The idea is to, over the course of a normal day, track your habits, patterns and things you do to understand what may be stealing time, making you less productive or happy. The best way to do this is by using the red/blue exercise.
Write the date and day and write everything that you didn’t want to do, but did do in red. For example, every day I push snooze or doom scroll for an hour on Instagram it’s noted as red.
Whereas every day I meditate or exercise, that’s noted in blue. It makes it easy to identify the habits you want to stop.
Alongside the red/blue journaling you should also keep note of tasks that were frustrating, time consuming or where you felt less efficient. The idea is to identify areas in your life where you could outsource or delegate certain tasks, or find areas to ask for help.
How Do You Put Your Not-To-Do List Into Action?
After a week of red/blue journaling you will have identified most of the habits you’d like to stop. The idea is to then write these down, ideally next to your to-do list. Then find ways to put them into practice.
One example for me is using my phone in the day. It’s a huge time sink for me, so I noted that in my not-to-do list and then built a system to not use my phone at work. The system is simple, I put it out of reach, in my bag or when I’m working from home I leave it in another room.
Another one for me is to spend less time emailing. So now I only check my emails once a day and respond to all my emails in one batch.

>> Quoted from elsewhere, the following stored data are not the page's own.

(* ===== verification/GatewayProps.v ===== *)
(** The gateway lets data in and no authority: what it accepts is bounded, signed
    and fresh; what it sends out was authorised and is recorded. *)

From stdpp Require Import pretty.
From S2P Require Import Prelude Json Base64 Sha256 Schema Files Storage Ledger LedgerProps Tokens TokenProps.
From S2P Require Import Observability Fortress FortressProps Providers PolicyProps Gateway.

(** ** The shape of external data *)

(** The number of values in a JSON value, its depth, and whether every string,
    list, object and key in it is of an allowed size. *)
Definition sum_over {A} (n : A → nat) (l : list A) : nat := foldr (λ x acc, n x + acc) 0 l.
Definition max_over {A} (n : A → nat) (l : list A) : nat := foldr (λ x acc, Nat.max (n x) acc) 0 l.
Fixpoint json_nodes (v : json) : nat :=
  match v with
  | JList l => S (sum_over json_nodes l)
  | JObj d => S (sum_over (λ p, json_nodes p.2) d)
  | _ => 1
  end.
Fixpoint json_depth (v : json) : nat :=
  match v with
  | JList l => max_over (λ x, S (json_depth x)) l
  | JObj d => max_over (λ p, S (json_depth p.2)) d
  | _ => 0
  end.
Definition key_bounded (k : string) : bool := negb (k =s "") && Nat.leb (char_count k) 256.
Fixpoint json_bounded (v : json) : bool :=
  match v with
  | JStr s => Nat.leb (char_count s) 16384
  | JList l => Nat.leb (length l) 256 && forallb json_bounded l
  | JObj d => Nat.leb (length d) 256 && forallb (λ p, key_bounded p.1 && json_bounded p.2) d
  | _ => true
  end.

(** A value at some depth fits the budget that is left. *)
Definition shape_ok (depth budget : nat) (v : json) : Prop :=
  depth + json_depth v ≤ 8 ∧ budget + json_nodes v ≤ 2048 ∧ json_bounded v = true.

Lemma ltb_leb n m : Nat.ltb n m = negb (Nat.leb m n).
Proof. destruct (Nat.ltb_spec n m), (Nat.leb_spec m n); simpl; lia || done. Qed.
Lemma key_test k : (k =s "") || Nat.ltb 256 (char_count k) = negb (key_bounded k).
Proof. unfold key_bounded. rewrite ltb_leb. by destruct (k =s ""), (Nat.leb _ _). Qed.

(** A loop over items each of which needs [n] of the budget and satisfies [P]. *)
Lemma spend_iff {A} (check : A → nat → result nat) (P : A → Prop) (n : A → nat) l :
  Forall (λ x, ∀ b u, check x b = Ok u ↔ P x ∧ b + n x ≤ 2048 ∧ u = b + n x) l →
  ∀ b u, b ≤ 2048 → spend check l b = Ok u ↔ Forall P l ∧ b + sum_over n l ≤ 2048 ∧ u = b + sum_over n l.
Proof.
  induction 1 as [|x l Hx _ IH]; intros b u Hb; cbn [spend sum_over foldr].
  { rewrite Nat.add_0_r. split; [by intros [= <-] | by intros (_ & _ & ->)]. }
  fold (sum_over n l). rewrite Forall_cons. destruct (check x b) as [b1|e] eqn:Ec.
  - apply Hx in Ec as (Hp & Hn & ->). fold (spend check). rewrite IH by done. rewrite !Nat.add_assoc. tauto.
  - split; [done|]. intros ([Hp _] & Hn & _). assert (check x b = Ok (b + n x)) by (apply Hx; split_and!; [done|lia|done]).
    congruence.
Qed.
Lemma Forall_max_over {A} (n : A → nat) (P : A → bool) depth l :
  depth ≤ 8 →
  Forall (λ x, depth + n x ≤ 8 ∧ P x = true) l ↔ depth + max_over n l ≤ 8 ∧ forallb P l = true.
Proof.
  intros Hd. induction l as [|x l IH]; cbn [max_over foldr forallb].
  - rewrite Nat.add_0_r. split; [done | by constructor].
  - rewrite Forall_cons, IH, andb_true_iff. fold (max_over n l). split; [intros ([] & ? & ?)|intros (? & ? & ?)]; split_and!; lia || done.
Qed.

Lemma validate_shape_iff v : ∀ depth budget used,
  validate_json_shape depth v budget = Ok used ↔ shape_ok depth budget v ∧ used = budget + json_nodes v.
Proof.
  unfold shape_ok.
  induction v as [|b|z|q|s|l IH|d IH] using json_ind'; intros depth budget used; cbn [validate_json_shape];
    unfold shape_error; rewrite !ltb_leb;
    (destruct (Nat.leb_spec depth 8) as [Hd|]; cbn [negb]; [|split; [done | cbn [json_nodes]; lia]]);
    (destruct (Nat.leb_spec (S budget) 2048) as [Hb|]; cbn [negb]; [|split; [done | cbn [json_nodes]; lia]]);
    cbn [json_depth json_nodes json_bounded].
  1-4: split; [intros [= <-]; split_and!; lia || done | intros [_ ->]; f_equal; lia].
  - destruct (Nat.leb (char_count s) 16384); cbn [negb]; [|naive_solver].
    split; [intros [= <-]; split_and!; lia || done | intros [_ ->]; f_equal; lia].
  - destruct (Nat.leb (length l) 256); cbn [negb andb]; [|naive_solver].
    rewrite (spend_iff _ (λ x, depth + S (json_depth x) ≤ 8 ∧ json_bounded x = true) json_nodes); [|
      eapply Forall_impl; [exact IH|]; intros x Hx b u; cbn beta in Hx |- *; rewrite Hx, Nat.add_succ_comm; tauto | done].
    rewrite Forall_max_over by done. rewrite !Nat.add_succ_r. cbn [Nat.add]. tauto.
  - destruct (Nat.leb (length d) 256); cbn [negb andb]; [|naive_solver].
    rewrite (spend_iff _ (λ p, depth + S (json_depth p.2) ≤ 8 ∧ key_bounded p.1 && json_bounded p.2 = true)
               (λ p, json_nodes p.2)); [| |done].
    + rewrite (Forall_max_over (λ p : string * json, S (json_depth p.2)) (λ p, key_bounded p.1 && json_bounded p.2)) by done.
      rewrite !Nat.add_succ_r. cbn [Nat.add]. tauto.
    + eapply Forall_impl; [exact IH|]. intros p Hp b u. cbn beta in Hp |- *. rewrite key_test.
      destruct (key_bounded p.1); cbn [negb andb]; [rewrite Hp, Nat.add_succ_comm; tauto | naive_solver].
Qed.

(** C20. The structural check of external data is exact: [validate_json_shape]
    accepts a value exactly when it is nested at most 8 deep, holds at most 2048
    values, and every string, list, object and key in it is within its bound; and
    then the budget spent is the number of values. *)
Theorem validate_json_shape_exact v used :
  validate_json_shape 0 v 0 = Ok used
  ↔ json_depth v ≤ 8 ∧ json_nodes v ≤ 2048 ∧ json_bounded v = true ∧ used = json_nodes v.
Proof. rewrite validate_shape_iff. unfold shape_ok. cbn [Nat.add]. tauto. Qed.

Section gateway_props.
Context `{JsonText, Entropy}.
Context (environ : string → option string) (config : GatewayRuntimeConfig)
  (adapters : gmap string ProtectedSystemAdapter).

(** ** Signatures and nonces *)

(** What the gateway checks of a signed message at time [t], nonces apart. *)
Record message_ok (sid body : string) (ts : Z) (nonce sig : string) (t : Q) (secret : string) : Prop := {
  mo_binding : ∃ b, binding config sid = Ok b ∧ sb_ingress b = "push-signed";
  mo_secret : peer_secret environ config sid = Ok secret;
  mo_skew : (qabs (t - inject_Z ts) <= inject_Z (gc_max_clock_skew_seconds config))%Q;
  mo_size : (Z.of_nat (String.length body) <= gc_max_body_bytes config)%Z;
  mo_signature : lower sig = external_signature secret sid ts nonce body;
  mo_nonce : 16 ≤ char_count nonce ≤ 128 ∧ has_space nonce = false;
}.

Definition live_nonces (t : Q) (d : DB) : list nonce_row := List.filter (λ r, qlt t (gn_expires_at r)) (gateway_nonces d).
Definition claimed (sid nonce : string) (t : Q) : nonce_row :=
  {| gn_system_id := sid; gn_nonce := nonce; gn_accepted_at := t;
     gn_expires_at := t + inject_Z (gc_nonce_ttl_seconds config) |}.

Lemma claim_nonce_run sid nonce t w r w' :
  claim_nonce config sid nonce t w = (r, w') →
  (gateway_nonces (w_db w') = gateway_nonces (w_db w) ∧ r ≠ Ok tt)
  ∨ (gateway_nonces (w_db w') = live_nonces t (w_db w) ∧ r ≠ Ok tt)
  ∨ (r = Ok tt ∧ 16 ≤ char_count nonce ≤ 128 ∧ has_space nonce = false
     ∧ existsb (nonce_at sid nonce) (live_nonces t (w_db w)) = false
     ∧ gateway_nonces (w_db w') = live_nonces t (w_db w) ++ [claimed sid nonce t]).
Proof.
  unfold claim_nonce, raise_if. destruct (_ || _ || _) eqn:En; [intros [= <- <-]; left; by split|].
  unfold exec, query, mbind, M_bind, modify, gets, mret, M_ret. cbn.
  fold (live_nonces t (w_db w)). destruct (existsb _ _) eqn:Ex; intros [= <- <-]; right; [left; by split|right].
  rewrite !orb_false_iff, !Nat.ltb_ge in En. by destruct En as [[? ?] ?].
Qed.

When I adjusted this habit and was actively trying to not check my emails all the time, it became easy to put into practice.
I’m Already Very Productive. Do I Need A Not-To-Do List?
The answer will always be yes, even if you’re more disciplined than most and never look at your phone in the day, spend hours writing emails, or any other productivity killer. The great thing about creating a not-to-do list, is you can use it to improve even moderate behaviors.
Let’s say you use “Ok” or “umm” a lot, you can use a not-to-do list to improve even this most basic behavior. So, even if you can make only a 1% improvement every week on small behaviors, you’ll still be improving 52% a year.